**Task to carry out:** Would you output the entries below only from the line containing "(m_Housekeeping m)." through the line containing "(itoa gi +:+", exactly as they stand and with both ends included?

[Task inputs]

(* ===== verification/Gate.v ===== *)
(** * Gate: the mutation gate of internal/kube

    [gate.go] ([applyMutation], the only path by which the agent changes
    the cluster), [guardrails.go], the simulation of [dryrun.go] and the
    preview of [gate_preview.go].

    A call sees one policy snapshot and reads the clock as often as the code
    does: the environment holds the sequence of readings.  The cluster is an
    abstract state [C] and a mutation's [Apply] a function on it that may
    fail.  Calls on the audit log, the event sink, Alertmanager and the
    escalation chain are recorded in order.  Logs, spans and Prometheus
    counters are left out: nothing reads them back. *)
From S2P Require Import Prelude GoStd Policy RateLimit Guards Events Escalation.
From Stdlib Require Import Ascii.
#[local] Open Scope Z_scope.
#[local] Open Scope agent_scope.

Inductive gateOutcome :=
| gateSkipped | gateSuggested | gateSimulated | gateBlocked | gateFailed | gateApplied.
#[export] Instance gateOutcome_eq_dec : EqDecision gateOutcome.
Proof. solve_decision. Defined.

Definition outcomeNames (o : gateOutcome) : string :=
  match o with
  | gateSkipped => "skipped" | gateSuggested => "suggested" | gateSimulated => "simulated"
  | gateBlocked => "blocked" | gateFailed => "failed" | gateApplied => "applied"
  end.

(** The change of an R3 proposal as data ([approval_fixes.go]). *)
Record fixSpec := mkFixSpec {
  fx_Action : string; fx_Namespace : string; fx_Name : string; fx_Kind : string;
  fx_Target : string; fx_From : Z; fx_To : Z; fx_Size : string; fx_Pods : list string;
  fx_Container : string; fx_CPU : string; fx_Job : string
}.
(* ===== verification/Kube.v ===== *)
(** * Kube: the Kubernetes objects the agent reads, and what it derives

    The fields of Pods and Deployments the modelled code looks at, the
    helpers of [internal/kube/helpers.go] and [namespaces.go].  The objects
    are Kubernetes' types; reading them from the API server is a parameter
    where it is used.  Kinds and class names are ASCII, so [strings.ToLower]
    on them is [lower_ascii]. *)
From S2P Require Import Prelude GoStd Policy.
From Stdlib Require Import Ascii.
#[local] Open Scope Z_scope.

(** ** Objects *)
Record OwnerReference := mkOwner { ow_Kind : string; ow_Name : string; ow_Controller : option bool }.
Record Probe := mkProbe {
  pr_InitialDelay : Z; pr_Period : Z; pr_Timeout : Z; pr_FailureThreshold : Z
}.
(** The memory limit is the quantity as it prints. *)
Record Container := mkContainer {
  ct_Name : string; ct_Image : string; ct_MemoryLimit : option string;
  ct_Liveness : option Probe; ct_Readiness : option Probe; ct_Startup : option Probe
}.
Record Waiting := mkWaiting { w_Reason : string; w_Message : string }.
#[export] Instance Waiting_eq_dec : EqDecision Waiting.
Proof. solve_decision. Defined.
(** [State.Waiting]; when [State.Running] started; the reason of
    [LastTerminationState.Terminated]. *)
Record ContainerStatus := mkStatus {
  cs_Name : string; cs_Ready : bool; cs_RestartCount : Z;
  cs_Waiting : option Waiting; cs_Running : option Time; cs_LastTerminated : option string
}.
Record PodCondition := mkPodCondition {
  pc_Type : string; pc_Status : string; pc_Reason : string; pc_Message : string;
  pc_Transition : Time
}.
Record Pod := mkPod {
  p_Namespace : string; p_Name : string; p_UID : string; p_Labels : gmap string string;
  p_Annotations : gmap string string; p_Owners : list OwnerReference;
  p_Creation : Time; p_Deletion : option Time; p_Finalizers : list string;
  (* spec *)
  p_NodeName : string; p_PriorityClassName : string; p_Priority : option Z;
  p_ActiveDeadline : option Z; p_PullSecrets : list string; p_ReadinessGates : list string;
  p_Containers : list Container;
  (* status *)
  p_Phase : string; p_Reason : string; p_Message : string;
  p_Conditions : list PodCondition; p_InitStatuses : list ContainerStatus;
  p_Statuses : list ContainerStatus
}.
(** A map the API server sent no entry of is nil. *)
Definition nil_if_empty (m : gmap string string) : option (gmap string string) :=
  if decide (m = ∅) then None else Some m.
Definition pod_labels (p : Pod) : option (gmap string string) := nil_if_empty (p_Labels p).

(** An event of the cluster, with the object it is about. *)
Record KEvent := mkKEvent {
  ke_UID : string; ke_Kind : string; ke_Name : string; ke_FieldPath : string;
  ke_Type : string; ke_Reason : string; ke_Message : string;
  ke_Count : Z; ke_Series : option (Z * Time); (* count, last observed *)
  ke_LastTimestamp : Time; ke_EventTime : Time; ke_Creation : Time
}.

Record DeployCondition := mkDeployCondition {
  dc_Type : string; dc_Status : string; dc_Reason : string; dc_Message : string;
  dc_LastUpdate : Time
}.
Record Deployment := mkDeployment {
  d_Namespace : string; d_Name : string; d_Annotations : gmap string string;
  d_Creation : Time; d_Generation : Z;
  d_Replicas : option Z; (* spec *)
  d_TemplateLabels : option (gmap string string); d_Containers : list Container;
  d_ObservedGeneration : Z; d_UpdatedReplicas : Z; d_ReadyReplicas : Z;
  d_AvailableReplicas : Z; d_UnavailableReplicas : Z; d_Conditions : list DeployCondition
}.
(** An unset [spec.replicas] is 1. *)
Definition replicas_of (d : Deployment) : Z := default 1 (d_Replicas d).

(** ** helpers.go *)
Definition is_controller (o : OwnerReference) : bool :=
  bool_decide (ow_Controller o = Some true).

(** The Deployment a ReplicaSet belongs to: its name less the hash the pod's
    label tells. *)
Definition rs_deployment (rs : string) (labels : gmap string string) : option string :=
  let hash := default "" (labels !! "pod-template-hash") in
  if negb (str_eqb hash "") && strings_HasSuffix rs ("-" +:+ hash)
  then Some (strings_TrimSuffix rs ("-" +:+ hash)) else None.

Definition ownerName (p : Pod) : string :=
  match filter (λ o, is_controller o = true) (p_Owners p) with
  | [] => "pod/" +:+ p_Name p
  | o :: _ =>
    let own := str_map lower_ascii (ow_Kind o) +:+ "/" +:+ ow_Name o in
    if str_eqb (ow_Kind o) "ReplicaSet" then
      match rs_deployment (ow_Name o) (p_Labels p) with
      | Some d => "deployment/" +:+ d
      | None => own
      end
    else own
  end.

Definition imageOf (p : Pod) (cname : string) : string :=
  match filter (λ c, ct_Name c = cname) (p_Containers p) with
  | c :: _ => ct_Image c
  | [] => ""
  end.
Definition hasAnnotation (p : Pod) (key : string) : bool :=
  if str_eqb key "" then false else bool_decide (is_Some (p_Annotations p !! key)).
Definition isCriticalPod (p : Pod) : bool :=
  let pc := p_PriorityClassName p in
  strings_HasPrefix pc "system-" || strings_Contains (str_map lower_ascii pc) "critical"
  || str_eqb (p_Namespace p) "kube-system".
Definition isStatefulSetPod (p : Pod) : bool :=
  existsb (λ o, str_eqb (ow_Kind o) "StatefulSet") (p_Owners p).

(** ** namespaces.go: [listed] is the API server's answer, [None] an
    error. *)
Definition watchedNamespaces (pol : Policy) (listed : option (list string)) : list string :=
  let '(names, all) := WatchList pol in
  if negb all then names
  else match listed with
       | None => []
       | Some l => sort_strings (filter (λ ns, Watched pol ns = true) l)
       end.

Lemma elem_of_watchedNamespaces pol listed ns :
  ns ∈ watchedNamespaces pol listed → ns = "" ∨ Watched pol ns = true.
Proof.
  unfold watchedNamespaces, WatchList, Watched. destruct (str_eqb ns "") eqn:E.
  { apply str_eqb_eq in E. auto. }
  intros H. right. destruct (WatchAll pol); cbn [negb] in H.
  - destruct listed; [|by apply elem_of_nil in H].
    rewrite elem_of_sort_strings, list_elem_of_filter in H. destruct H as [H _]. by rewrite E in H.
  - by autorewrite with agent in *.
Qed.
(* ===== verification/Fixes.v ===== *)
(** * Fixes: the R3 fixes of internal/kube/approval_fixes.go

    Each fix is data ([fixSpec], declared in Gate) that [buildFix] turns into
    the mutation the gate applies.  The calls a mutation makes on the
    Kubernetes API are data too; what a call does to the cluster is a
    parameter ([ClusterAPI]). *)
From S2P Require Import Prelude GoStd Policy RateLimit Guards Events Escalation Gate Kube.
From Stdlib Require Import Ascii.
#[local] Open Scope Z_scope.

(** ** The objects and the calls *)

Record CronJob {Spec : Type} := mkCronJob {
  cj_Namespace : string; cj_Name : string;
  cj_Annotations : gmap string string; (* of the job template *)
  cj_Labels : gmap string string;
  cj_Spec : Spec
}.
Arguments CronJob : clear implicits.
Record Job {Spec : Type} := mkJob {
  j_Name : string; j_Namespace : string; j_Labels : gmap string string;
  j_Annotations : gmap string string; j_Owner : string; j_Spec : Spec
}.
Arguments Job : clear implicits.

(** The writes; each patch sets the one field its name says. *)
Inductive kubeCall {Spec : Type} :=
| PatchHPAMaxReplicas (ns name : string) (to : Z)
| PatchDeploymentPaused (ns name : string) (paused : bool)
| PatchPVCStorage (ns claim size : string)
| DeletePod (ns name : string)
| CreateJob (ns : string) (job : Job Spec)
| PatchCPULimit (kind ns name container cpu : string).
Arguments kubeCall : clear implicits.

Class ClusterAPI (C Spec : Type) := {
  kube_call : kubeCall Spec → C → C * option string;
  get_cronjob : string → string → C → CronJob Spec + string
}.

Definition jobFromCronJob {Spec} (cj : CronJob Spec) (name : string) : Job Spec :=
  mkJob Spec name (cj_Namespace cj) (cj_Labels cj)
    (cj_Annotations cj ∪ {[ "cronjob.kubernetes.io/instantiate" := "manual" ]})
    (cj_Name cj) (cj_Spec cj).

(** [time.Time.Unix]: seconds since 1970. *)
Definition unix_epoch : Z := 62135596800.
Definition time_Unix (t : Time) : Z := t / second - unix_epoch.

(** [strings.TrimRight(s, "-.")]. *)
Fixpoint drop_dash_dot (s : string) : string :=
  match s with
  | String c s' => if bool_decide (c = "-"%char ∨ c = "."%char) then drop_dash_dot s' else s
  | EmptyString => s
  end.
Definition trimRight_dash_dot (s : string) : string := str_rev (drop_dash_dot (str_rev s)).

Definition manualJobName (cron : string) (now : Time) : string :=
  let cron := if Nat.ltb 45 (String.length cron) then trimRight_dash_dot (str_take 45 cron) else cron in
  cron +:+ "-manual-" +:+ itoa (time_Unix now).

(** ** The fixes *)

Inductive fix_error := errUnknownFix (action : string) | errUnknownKind (kind : string).

Section fixes.
Context {C Spec : Type} `{!ClusterAPI C Spec}.

Definition mkFix (ns workload reason : string) (s : fixSpec) (success suggest : string)
  (apply : C → C * option string) : mutation C :=
  mkMutation C ns workload "" None reason (fx_Action s) success suggest apply "" None false.

Definition hpaMaxFix (s : fixSpec) : mutation C :=
  let name := fx_Name s in let to := fx_To s in
  mkFix (fx_Namespace s) (fx_Target s) "HPAMaxedOut" s
    ("raised maxReplicas of autoscaler " +:+ name +:+ " to " +:+ itoa to)
    ("raise maxReplicas of autoscaler " +:+ name +:+ " from " +:+ itoa (fx_From s)
     +:+ " to " +:+ itoa to)
    (kube_call (PatchHPAMaxReplicas (fx_Namespace s) name to)).

Definition resumeFix (s : fixSpec) : mutation C :=
  let name := fx_Name s in
  mkFix (fx_Namespace s) ("deployment/" +:+ name) "DeploymentPaused" s
    ("resumed deployment " +:+ name) ("resume deployment " +:+ name)
    (kube_call (PatchDeploymentPaused (fx_Namespace s) name false)).

Definition expandPVCFix (s : fixSpec) : mutation C :=
  let claim := fx_Name s in let size := fx_Size s in
  mkFix (fx_Namespace s) ("pvc/" +:+ claim) "VolumeAlmostFull" s
    ("asked to expand claim " +:+ claim +:+ " to " +:+ size)
    ("expand claim " +:+ claim +:+ " to " +:+ size)
    (kube_call (PatchPVCStorage (fx_Namespace s) claim size)).

(** Pods are deleted one by one, up to the first error. *)
Fixpoint delete_pods (ns : string) (pods : list string) (c : C) : C * option string :=
  match pods with
  | [] => (c, None)
  | p :: pods' =>
    let '(c', err) := kube_call (DeletePod ns p) c in
    match err with
    | Some e => (c', Some ("delete pod " +:+ p +:+ ": " +:+ e))
    | None => delete_pods ns pods' c'
    end
  end.
Definition deleteStuckFix (s : fixSpec) : mutation C :=
  mkFix (fx_Namespace s) ("daemonset/" +:+ fx_Name s) "DaemonSetMissing" s
    ("deleted stuck pods " +:+ strings_Join (fx_Pods s) ", ")
    ("delete stuck pods " +:+ strings_Join (fx_Pods s) ", " +:+ " so the DaemonSet recreates them")
    (delete_pods (fx_Namespace s) (fx_Pods s)).

(** The CronJob is read when the change is applied. *)
Definition runNowFix (s : fixSpec) : mutation C :=
  let cron := fx_Name s in
  mkFix (fx_Namespace s) ("cronjob/" +:+ cron) "CronJobMissed" s
    ("started job " +:+ fx_Job s)
    ("start job " +:+ fx_Job s +:+ " from cronjob " +:+ cron +:+ " now")
    (λ c, match get_cronjob (fx_Namespace s) cron c with
          | inr e => (c, Some ("read cronjob " +:+ cron +:+ ": " +:+ e))
          | inl cj => kube_call (CreateJob (fx_Namespace s) (jobFromCronJob cj (fx_Job s))) c
          end).

Definition cpuLimitFix (s : fixSpec) : mutation C + fix_error :=
  let kind := fx_Kind s in
  if bool_decide (kind ≠ "Deployment" ∧ kind ≠ "StatefulSet" ∧ kind ≠ "DaemonSet")
  then inr (errUnknownKind kind)
  else
    let workload := str_map lower_ascii kind +:+ "/" +:+ fx_Name s in
    inl (mkFix (fx_Namespace s) workload "CPUThrottled" s
      ("raised the CPU limit of " +:+ fx_Container s +:+ " in " +:+ workload +:+ " to " +:+ fx_CPU s)
      ("raise the CPU limit of container " +:+ fx_Container s +:+ " in " +:+ workload
       +:+ " to " +:+ fx_CPU s +:+ " (rolls the pods)")
      (kube_call (PatchCPULimit kind (fx_Namespace s) (fx_Name s) (fx_Container s) (fx_CPU s)))).

Definition with_fix (s : fixSpec) (m : mutation C) : mutation C :=
  mkMutation C (m_Namespace m) (m_Workload m) (m_Pod m) (m_Labels m) (m_Reason m)
    (m_ActionType m) (m_SuccessMsg m) (m_SuggestMsg m) (m_Apply m) (m_ApprovedBy m) (Some s)
    (m_Housekeeping m).

Definition buildFix (s : fixSpec) : mutation C + fix_error :=
  let action := fx_Action s in
  let built : mutation C + fix_error :=
    if str_eqb action "raise_hpa_max" then inl (hpaMaxFix s)
    else if str_eqb action "resume_deployment" then inl (resumeFix s)
    else if str_eqb action "expand_pvc" then inl (expandPVCFix s)
    else if str_eqb action "delete_stuck_pods" then inl (deleteStuckFix s)
    else if str_eqb action "run_cronjob_now" then inl (runNowFix s)
    else if str_eqb action "raise_cpu_limit" then cpuLimitFix s
    else inr (errUnknownFix action) in
  match built with
  | inl m => inl (with_fix s m)
  | inr e => inr e
  end.

(** [mustFix]: [None] is the panic. *)
Definition mustFix (s : fixSpec) : option (mutation C) :=
  match buildFix s with inl m => Some m | inr _ => None end.

Definition proposeHPAMax (ns name : string) (maxReplicas : Z) (target : string) (to : Z) :=
  mustFix (mkFixSpec "raise_hpa_max" ns name "" target maxReplicas to "" [] "" "" "").
Definition proposeResume (ns name : string) :=
  mustFix (mkFixSpec "resume_deployment" ns name "" "" 0 0 "" [] "" "" "").
Definition proposeExpandPVC (ns claim : string) (gi : Z) :=
  mustFix (mkFixSpec "expand_pvc" ns claim "" "" 0 0 (itoa gi +:+ "Gi") [] "" "" "").
Definition proposeDeleteStuck (ns ds : string) (pods : list string) :=
  mustFix (mkFixSpec "delete_stuck_pods" ns ds "" "" 0 0 "" pods "" "" "").
Definition proposeRunNow (ns cron : string) (now : Time) :=
  mustFix (mkFixSpec "run_cronjob_now" ns cron "" "" 0 0 "" [] "" "" (manualJobName cron now)).

(** ** The workload of a pod *)

Fixpoint templateOwner_of (owners : list OwnerReference) (labels : gmap string string)
  : option (string * string) :=
  match owners with
  | [] => None
  | o :: owners' =>
    if negb (is_controller o) then templateOwner_of owners' labels
    else if str_eqb (ow_Kind o) "StatefulSet" || str_eqb (ow_Kind o) "DaemonSet"
    then Some (ow_Kind o, ow_Name o)
    else if str_eqb (ow_Kind o) "ReplicaSet" then
      match rs_deployment (ow_Name o) labels with
      | Some d => Some ("Deployment", d)
      | None => templateOwner_of owners' labels
      end
    else templateOwner_of owners' labels
  end.
Definition templateOwner (p : Pod) : option (string * string) :=
  templateOwner_of (p_Owners p) (p_Labels p).

Definition proposeCPULimit (p : Pod) (container to : string) : option (mutation C) + fix_error :=
  match templateOwner p with
  | None => inl None
  | Some (kind, name) =>
    match buildFix (mkFixSpec "raise_cpu_limit" (p_Namespace p) name kind "" 0 0 "" [] container to "") with
    | inl m => inl (Some m)
    | inr e => inr e
    end
  end.
End fixes.

(** ** What a fix is *)
Section theorems.
Context {C Spec : Type} `{!ClusterAPI C Spec}.

Definition built_from (s : fixSpec) (m : mutation C) : Prop :=
  m_Fix m = Some s ∧ m_Namespace m = fx_Namespace s ∧ m_ActionType m = fx_Action s
  ∧ m_Housekeeping m = false ∧ m_ApprovedBy m = "" ∧ m_Labels m = None.

Lemma buildFix_built s m : buildFix s = inl m → built_from s m.
Proof.
  unfold buildFix, cpuLimitFix. repeat case_match; intros; simplify_eq/=; done.
Qed.

(** A spec that was built once builds to the same mutation again. *)
Lemma buildFix_again s m s' : buildFix s = inl m → m_Fix m = Some s' → buildFix s' = inl m.
Proof. intros H Hf. destruct (buildFix_built s m H) as (Hs & _). by simplify_eq. Qed.

(** The kinds [templateOwner] names are the ones [cpuLimitFix] knows. *)
Lemma templateOwner_kind p kind name :
  templateOwner p = Some (kind, name) →
  kind = "Deployment" ∨ kind = "StatefulSet" ∨ kind = "DaemonSet".
Proof.
  unfold templateOwner. induction (p_Owners p) as [|o owners IH]; [done|]. simpl. intros H.
  repeat case_match; simplify_eq; auto.
  match goal with H : _ || _ = true |- _ => apply orb_true_iff in H as [->%str_eqb_eq| ->%str_eqb_eq] end; auto.
Qed.

(** Every change the detectors propose builds: no propose function panics, a
    CPU proposal never fails, and what they build carries its own spec, is
    for the namespace it was proposed in, and is neither housekeeping nor
    approved. *)
Theorem proposals_build ns name target maxReplicas to gi pods now p container cpu :
  let ok (m : option (mutation C)) := ∃ m' s, m = Some m' ∧ built_from s m' ∧ fx_Namespace s = ns in
  ok (proposeHPAMax ns name maxReplicas target to) ∧ ok (proposeResume ns name)
  ∧ ok (proposeExpandPVC ns name gi) ∧ ok (proposeDeleteStuck ns name pods)
  ∧ ok (proposeRunNow ns name now)
  ∧ (templateOwner p = None ∧ proposeCPULimit p container cpu = inl (None : option (mutation C))
     ∨ ∃ m s, proposeCPULimit p container cpu = inl (Some m) ∧ built_from s m
         ∧ fx_Namespace s = p_Namespace p).
Proof.
  intros ok.
  assert (∀ s m, buildFix s = inl m → fx_Namespace s = ns → ok (mustFix s)) as Hok.
  { intros s m Hm Hs. exists m, s. unfold mustFix. rewrite Hm. split_and!; [done|by apply buildFix_built|done]. }
  split_and!; try (by eapply Hok; [reflexivity|]).
  unfold proposeCPULimit. destruct (templateOwner p) as [[kind n]|] eqn:Ho; [right|by left].
  set (s := mkFixSpec _ _ _ _ _ _ _ _ _ _ _ _).
  destruct (buildFix s) as [m|e] eqn:Hm.
  - exists m, s. split_and!; [done|by apply buildFix_built|done].
  - exfalso. unfold buildFix, cpuLimitFix in Hm. subst s. simpl in Hm.
    rewrite bool_decide_false in Hm; [done|].
    destruct (templateOwner_kind p kind n Ho) as [->|[->| ->]]; tauto.
Qed.
End theorems.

[/Task inputs]

**Task answer:**
    (m_Housekeeping m).

Definition buildFix (s : fixSpec) : mutation C + fix_error :=
  let action := fx_Action s in
  let built : mutation C + fix_error :=
    if str_eqb action "raise_hpa_max" then inl (hpaMaxFix s)
    else if str_eqb action "resume_deployment" then inl (resumeFix s)
    else if str_eqb action "expand_pvc" then inl (expandPVCFix s)
    else if str_eqb action "delete_stuck_pods" then inl (deleteStuckFix s)
    else if str_eqb action "run_cronjob_now" then inl (runNowFix s)
    else if str_eqb action "raise_cpu_limit" then cpuLimitFix s
    else inr (errUnknownFix action) in
  match built with
  | inl m => inl (with_fix s m)
  | inr e => inr e
  end.

(** [mustFix]: [None] is the panic. *)
Definition mustFix (s : fixSpec) : option (mutation C) :=
  match buildFix s with inl m => Some m | inr _ => None end.

Definition proposeHPAMax (ns name : string) (maxReplicas : Z) (target : string) (to : Z) :=
  mustFix (mkFixSpec "raise_hpa_max" ns name "" target maxReplicas to "" [] "" "" "").
Definition proposeResume (ns name : string) :=
  mustFix (mkFixSpec "resume_deployment" ns name "" "" 0 0 "" [] "" "" "").
Definition proposeExpandPVC (ns claim : string) (gi : Z) :=
  mustFix (mkFixSpec "expand_pvc" ns claim "" "" 0 0 (itoa gi +:+ "Gi") [] "" "" "").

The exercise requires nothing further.